STU-Z · Nov 10, 2020 · 94ec79a · 94ec79a
commit 94ec79a
Show file tree

Hide file tree

Showing 19 changed files with 255,735 additions and 0 deletions.
diff --git a/cuda-filter/Makefile b/cuda-filter/Makefile
@@ -0,0 +1,186 @@
+################################################################################
+#
+# Copyright 1993-2019 NVIDIA Corporation.  All rights reserved.
+#
+# NOTICE TO USER:
+#
+# This source code is subject to NVIDIA ownership rights under U.S. and
+# international Copyright laws.
+#
+# NVIDIA MAKES NO REPRESENTATION ABOUT THE SUITABILITY OF THIS SOURCE
+# CODE FOR ANY PURPOSE.  IT IS PROVIDED "AS IS" WITHOUT EXPRESS OR
+# IMPLIED WARRANTY OF ANY KIND.  NVIDIA DISCLAIMS ALL WARRANTIES WITH
+# REGARD TO THIS SOURCE CODE, INCLUDING ALL IMPLIED WARRANTIES OF
+# MERCHANTABILITY, NONINFRINGEMENT, AND FITNESS FOR A PARTICULAR PURPOSE.

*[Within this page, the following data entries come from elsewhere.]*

(** ** Validation of member lists *)

Lemma validate_member_foldl as_set l : ∀ (M0 : gset string) (w0 : Worker),
  ∃ M w', foldl (validate_member as_set) (M0, w0) l = (M, w')
    ∧ (∀ x, x ∈ M ↔ x ∈ M0 ∨ ∃ t, t ∈ l ∧ is_member_name t = true ∧ x = upper t)
    ∧ log w' = log w0 ++ (member_warning w0 as_set
                            <$> filter (λ t, is_member_name t = false) l)
    ∧ worker_id w' = worker_id w0 ∧ restarts w' = restarts w0
    ∧ connection w' = connection w0.
Proof.
  induction l as [|t l IH]; intros M0 w0.
  { exists M0, w0. split; [done|]. split.
    - intros x. split; [auto|]. intros [?|(t & Ht & _)]; [done|]. by apply elem_of_nil in Ht.
    - simpl. by rewrite app_nil_r. }
  cbn [foldl]. rewrite filter_cons.
  assert (Hcase :
    (is_member_name t = true
     ∧ validate_member as_set (M0, w0) t = (M0 ∪ {[upper t]}, w0))
    ∨ (is_member_name t = false
       ∧ validate_member as_set (M0, w0) t
         = (M0, warning ("Warning: not honoring mbrs-by-ref for object "
                         +:+ as_set +:+ " with '" +:+ t +:+ "'") w0))).
  { unfold is_member_name, validate_member. destruct (re_asn t), (re_as_set t); auto. }
  destruct Hcase as [[Hn ->]|[Hn ->]].
  - destruct (IH (M0 ∪ {[upper t]}) w0) as (M & w' & -> & HM & Hlog & Hid).
    exists M, w'. split; [done|].
    split; [|rewrite decide_False by (rewrite Hn; done); done].
    intros x. rewrite HM, elem_of_union, elem_of_singleton.
    setoid_rewrite elem_of_cons. split.
    + intros [[?| ->]|(t' & ? & ? & ?)]; [by left| |by eauto 8].
      right. exists t. auto.
    + intros [?|(t' & [->|?] & ? & ->)]; [auto|auto|]. right. by exists t'.
  - destruct (IH M0 (warning ("Warning: not honoring mbrs-by-ref for object "
                 +:+ as_set +:+ " with '" +:+ t +:+ "'") w0))
      as (M & w' & -> & HM & Hlog & Hid & Hre & Hco).
    exists M, w'. split; [done|]. split; [|split; [|done]].
    + intros x. rewrite HM. setoid_rewrite elem_of_cons. split.
      * intros [?|(t' & ? & ? & ?)]; [by left|by eauto 8].
      * intros [?|(t' & [->|?] & Hn' & ->)]; [auto|congruence|].
        right. by exists t'.
    + rewrite decide_True by done. rewrite Hlog. simpl.
      rewrite <-app_assoc. done.
Qed.

(** C8. For every set of tokens [query] returns for an AS-SET, [get_members]
    returns (it does not raise) exactly the upper-cased tokens that match the
    AUT-NUM pattern or the AS-SET pattern, and logs one warning for each
    other token, in the order it visits them. *)
Theorem get_members_validates `{IterOrder} (as_set : string) (recurse : bool)
    (w w1 : Worker) (R : gset string) :
  is_as_set as_set = true →
  query "i" as_set recurse w = Ok (R, w1) →
  ∃ M w2,
    get_members as_set recurse w = Ok (M, w2)
    ∧ (∀ x, x ∈ M ↔ ∃ t, t ∈ R ∧ (re_asn t = true ∨ re_as_set t = true)
                        ∧ x = upper t)
    ∧ log w2 = log w1 ++ (member_warning w1 as_set
                 <$> filter (λ t, is_member_name t = false) (set_iter R)).
Proof.
  intros Has Hq. unfold get_members. rewrite Has, Hq, bind_ok. simpl.
  destruct (validate_member_foldl as_set (set_iter R) ∅ w1)
    as (M & w2 & -> & HM & Hlog & _).
  exists M, w2. split; [done|]. split; [|done].
  intros x. rewrite HM. setoid_rewrite set_iter_perm. setoid_rewrite elem_of_elements.
  unfold is_member_name. setoid_rewrite orb_true_iff. set_solver.
Qed.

+# IN NO EVENT SHALL NVIDIA BE LIABLE FOR ANY SPECIAL, INDIRECT, INCIDENTAL,
+# OR CONSEQUENTIAL DAMAGES, OR ANY DAMAGES WHATSOEVER RESULTING FROM LOSS
+# OF USE, DATA OR PROFITS, WHETHER IN AN ACTION OF CONTRACT, NEGLIGENCE
+# OR OTHER TORTIOUS ACTION, ARISING OUT OF OR IN CONNECTION WITH THE USE
+# OR PERFORMANCE OF THIS SOURCE CODE.
+#
+# U.S. Government End Users.  This source code is a "commercial item" as
+# that term is defined at 48 C.F.R. 2.101 (OCT 1995), consisting  of
+# "commercial computer software" and "commercial computer software
+# documentation" as such terms are used in 48 C.F.R. 12.212 (SEPT 1995)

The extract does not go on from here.